▶ [SUPPLIED MATERIAL]:
────

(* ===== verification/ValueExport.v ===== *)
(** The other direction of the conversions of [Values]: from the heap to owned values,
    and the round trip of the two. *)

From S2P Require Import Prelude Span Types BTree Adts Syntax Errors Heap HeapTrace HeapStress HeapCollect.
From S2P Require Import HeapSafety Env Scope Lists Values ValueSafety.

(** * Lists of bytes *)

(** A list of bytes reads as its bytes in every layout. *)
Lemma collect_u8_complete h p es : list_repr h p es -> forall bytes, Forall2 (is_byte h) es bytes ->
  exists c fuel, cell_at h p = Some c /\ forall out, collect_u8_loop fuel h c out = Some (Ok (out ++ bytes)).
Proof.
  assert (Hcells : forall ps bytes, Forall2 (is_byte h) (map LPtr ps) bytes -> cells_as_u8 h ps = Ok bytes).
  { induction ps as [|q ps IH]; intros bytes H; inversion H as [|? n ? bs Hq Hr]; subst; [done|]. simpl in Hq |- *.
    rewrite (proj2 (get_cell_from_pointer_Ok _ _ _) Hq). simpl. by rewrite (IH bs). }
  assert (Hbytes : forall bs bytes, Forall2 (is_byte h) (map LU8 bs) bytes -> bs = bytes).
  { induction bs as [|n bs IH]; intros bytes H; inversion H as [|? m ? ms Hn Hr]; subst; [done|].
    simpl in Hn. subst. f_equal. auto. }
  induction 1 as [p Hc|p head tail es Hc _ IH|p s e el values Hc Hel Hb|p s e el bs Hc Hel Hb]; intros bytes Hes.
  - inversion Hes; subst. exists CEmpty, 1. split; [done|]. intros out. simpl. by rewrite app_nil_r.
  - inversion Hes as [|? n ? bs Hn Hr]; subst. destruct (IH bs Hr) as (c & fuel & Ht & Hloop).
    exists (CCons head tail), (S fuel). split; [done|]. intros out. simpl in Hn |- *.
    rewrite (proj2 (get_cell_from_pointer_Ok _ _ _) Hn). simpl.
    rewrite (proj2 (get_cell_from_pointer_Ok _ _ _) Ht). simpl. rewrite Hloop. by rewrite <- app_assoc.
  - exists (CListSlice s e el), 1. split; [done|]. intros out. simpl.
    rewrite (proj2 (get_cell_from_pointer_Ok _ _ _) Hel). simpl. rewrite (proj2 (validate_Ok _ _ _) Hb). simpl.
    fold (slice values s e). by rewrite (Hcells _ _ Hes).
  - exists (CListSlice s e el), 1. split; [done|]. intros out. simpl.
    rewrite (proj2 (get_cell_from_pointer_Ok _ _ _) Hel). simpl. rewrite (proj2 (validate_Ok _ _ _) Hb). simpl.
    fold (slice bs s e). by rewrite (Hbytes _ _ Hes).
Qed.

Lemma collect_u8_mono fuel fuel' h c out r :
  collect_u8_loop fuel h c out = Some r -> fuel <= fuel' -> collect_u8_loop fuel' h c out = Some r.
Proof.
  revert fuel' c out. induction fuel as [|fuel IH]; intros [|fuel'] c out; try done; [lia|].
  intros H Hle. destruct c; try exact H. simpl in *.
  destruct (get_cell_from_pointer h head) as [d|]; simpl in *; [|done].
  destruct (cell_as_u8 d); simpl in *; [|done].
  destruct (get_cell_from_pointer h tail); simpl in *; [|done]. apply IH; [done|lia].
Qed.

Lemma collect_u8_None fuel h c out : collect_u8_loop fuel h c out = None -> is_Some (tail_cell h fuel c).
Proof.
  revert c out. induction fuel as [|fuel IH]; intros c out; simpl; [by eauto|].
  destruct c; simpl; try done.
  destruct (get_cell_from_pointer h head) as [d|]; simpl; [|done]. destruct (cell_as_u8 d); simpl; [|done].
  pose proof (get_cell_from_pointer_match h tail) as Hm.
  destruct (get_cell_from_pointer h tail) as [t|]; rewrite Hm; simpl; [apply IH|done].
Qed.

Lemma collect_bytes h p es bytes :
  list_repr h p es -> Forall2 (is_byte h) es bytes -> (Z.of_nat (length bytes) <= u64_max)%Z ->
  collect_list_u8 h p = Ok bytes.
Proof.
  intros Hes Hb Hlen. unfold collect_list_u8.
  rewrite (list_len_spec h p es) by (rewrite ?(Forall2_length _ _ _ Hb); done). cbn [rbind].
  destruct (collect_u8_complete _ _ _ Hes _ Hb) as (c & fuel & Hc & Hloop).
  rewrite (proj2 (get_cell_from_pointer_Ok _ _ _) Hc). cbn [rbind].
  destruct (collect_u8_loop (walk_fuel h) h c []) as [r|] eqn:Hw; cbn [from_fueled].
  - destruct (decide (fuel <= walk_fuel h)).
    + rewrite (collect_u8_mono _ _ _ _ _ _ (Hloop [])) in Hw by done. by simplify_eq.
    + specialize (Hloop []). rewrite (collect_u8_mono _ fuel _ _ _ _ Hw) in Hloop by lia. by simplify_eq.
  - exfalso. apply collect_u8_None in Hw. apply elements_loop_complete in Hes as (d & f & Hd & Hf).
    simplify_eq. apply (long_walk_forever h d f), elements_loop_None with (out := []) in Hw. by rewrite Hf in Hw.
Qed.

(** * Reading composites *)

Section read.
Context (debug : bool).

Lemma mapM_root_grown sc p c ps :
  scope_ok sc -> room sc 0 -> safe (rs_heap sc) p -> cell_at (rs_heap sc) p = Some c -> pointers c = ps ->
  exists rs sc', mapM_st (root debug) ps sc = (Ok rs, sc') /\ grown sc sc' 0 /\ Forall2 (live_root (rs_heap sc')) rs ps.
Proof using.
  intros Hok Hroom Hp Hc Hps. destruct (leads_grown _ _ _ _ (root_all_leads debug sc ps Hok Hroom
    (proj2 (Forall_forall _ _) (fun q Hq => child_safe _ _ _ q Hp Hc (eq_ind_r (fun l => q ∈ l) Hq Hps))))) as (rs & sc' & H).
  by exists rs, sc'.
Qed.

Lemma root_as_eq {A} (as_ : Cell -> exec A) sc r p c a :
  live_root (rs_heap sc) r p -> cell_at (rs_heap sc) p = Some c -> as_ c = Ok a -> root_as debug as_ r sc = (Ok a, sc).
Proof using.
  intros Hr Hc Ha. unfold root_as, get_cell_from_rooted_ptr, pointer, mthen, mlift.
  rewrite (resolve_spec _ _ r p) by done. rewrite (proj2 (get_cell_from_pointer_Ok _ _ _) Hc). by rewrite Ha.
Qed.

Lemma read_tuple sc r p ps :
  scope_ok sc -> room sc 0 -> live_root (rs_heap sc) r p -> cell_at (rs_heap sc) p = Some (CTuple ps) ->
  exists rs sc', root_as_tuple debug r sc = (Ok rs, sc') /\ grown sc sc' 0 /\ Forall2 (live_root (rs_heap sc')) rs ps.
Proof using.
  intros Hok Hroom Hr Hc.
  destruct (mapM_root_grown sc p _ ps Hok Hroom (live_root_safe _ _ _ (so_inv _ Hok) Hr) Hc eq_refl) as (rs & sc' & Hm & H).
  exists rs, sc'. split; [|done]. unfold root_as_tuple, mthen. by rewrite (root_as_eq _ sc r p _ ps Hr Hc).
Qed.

────

▶ [WHAT THE TASK REQUIRES]:
Could you repeat exactly the lines above from the line with "intros H Hle." up to and including the line with "destruct c; simpl; try done.", and only those?

▶ [TASK OUTPUT]:
  intros H Hle. destruct c; try exact H. simpl in *.
  destruct (get_cell_from_pointer h head) as [d|]; simpl in *; [|done].
  destruct (cell_as_u8 d); simpl in *; [|done].
  destruct (get_cell_from_pointer h tail); simpl in *; [|done]. apply IH; [done|lia].
Qed.

Lemma collect_u8_None fuel h c out : collect_u8_loop fuel h c out = None -> is_Some (tail_cell h fuel c).
Proof.
  revert c out. induction fuel as [|fuel IH]; intros c out; simpl; [by eauto|].
  destruct c; simpl; try done.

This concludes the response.